- [WHAT IS NEEDED]: Once the line containing "From S2P Require" is found in the data below, output that line and every line after it through the last, unchanged and with nothing else.

- [Items listed in a dataset]:
(* ===== verification/TomlText.v ===== *)
(** The texts the encoder writes for strings, keys, numbers and date-times, and
    that each is the text of the value it stands for (marshal.go against the
    grammar of the decoder). *)
From S2P Require Import Prelude GoUtf8 GoStrconv GoStrings GoQuote Scan TomlBase Datetime TomlString TomlNumber GoFloat TomlKey Decoder TomlTree TomlSkip TomlDocument TomlMarshal TomlRead TomlParse.

(** ** Quoted strings *)

Lemma EncodeRune_first r b u : EncodeRune r = b :: u → (b < 0x80)%Z → ValidRune r = true → r = b ∧ u = [].
Proof.
  intros E Hb Hv. assert (0 ≤ b)%Z by (pose proof (EncodeRune_bytes r) as H; rewrite E in H; apply Forall_cons in H as [H _]; unfold is_byte in H; lia).
  assert (EncodeRune r = [b]) as E1 by (apply EncodeRune_ascii_elem; [rewrite E; left|lia]).
  rewrite E in E1. injection E1 as ->. split; [|done].
  unfold EncodeRune in E. repeat case_match; congruence.
Qed.

Lemma lowerhex_value n : (0 ≤ n < 16)%Z → hexDigitValue (lowerhex n) = Some n.
Proof.
  intros H. unfold lowerhex, hexDigitValue. case_match; repeat case_match; try bool_lia; f_equal; lia.
Qed.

- [SOLUTION]:
From S2P Require Import Prelude GoUtf8 GoStrconv GoStrings GoQuote Scan TomlBase Datetime TomlString TomlNumber GoFloat TomlKey Decoder TomlTree TomlSkip TomlDocument TomlMarshal TomlRead TomlParse.

(** ** Quoted strings *)

Lemma EncodeRune_first r b u : EncodeRune r = b :: u → (b < 0x80)%Z → ValidRune r = true → r = b ∧ u = [].
Proof.
  intros E Hb Hv. assert (0 ≤ b)%Z by (pose proof (EncodeRune_bytes r) as H; rewrite E in H; apply Forall_cons in H as [H _]; unfold is_byte in H; lia).
  assert (EncodeRune r = [b]) as E1 by (apply EncodeRune_ascii_elem; [rewrite E; left|lia]).
  rewrite E in E1. injection E1 as ->. split; [|done].
  unfold EncodeRune in E. repeat case_match; congruence.
Qed.

Lemma lowerhex_value n : (0 ≤ n < 16)%Z → hexDigitValue (lowerhex n) = Some n.
Proof.
  intros H. unfold lowerhex, hexDigitValue. case_match; repeat case_match; try bool_lia; f_equal; lia.
Qed.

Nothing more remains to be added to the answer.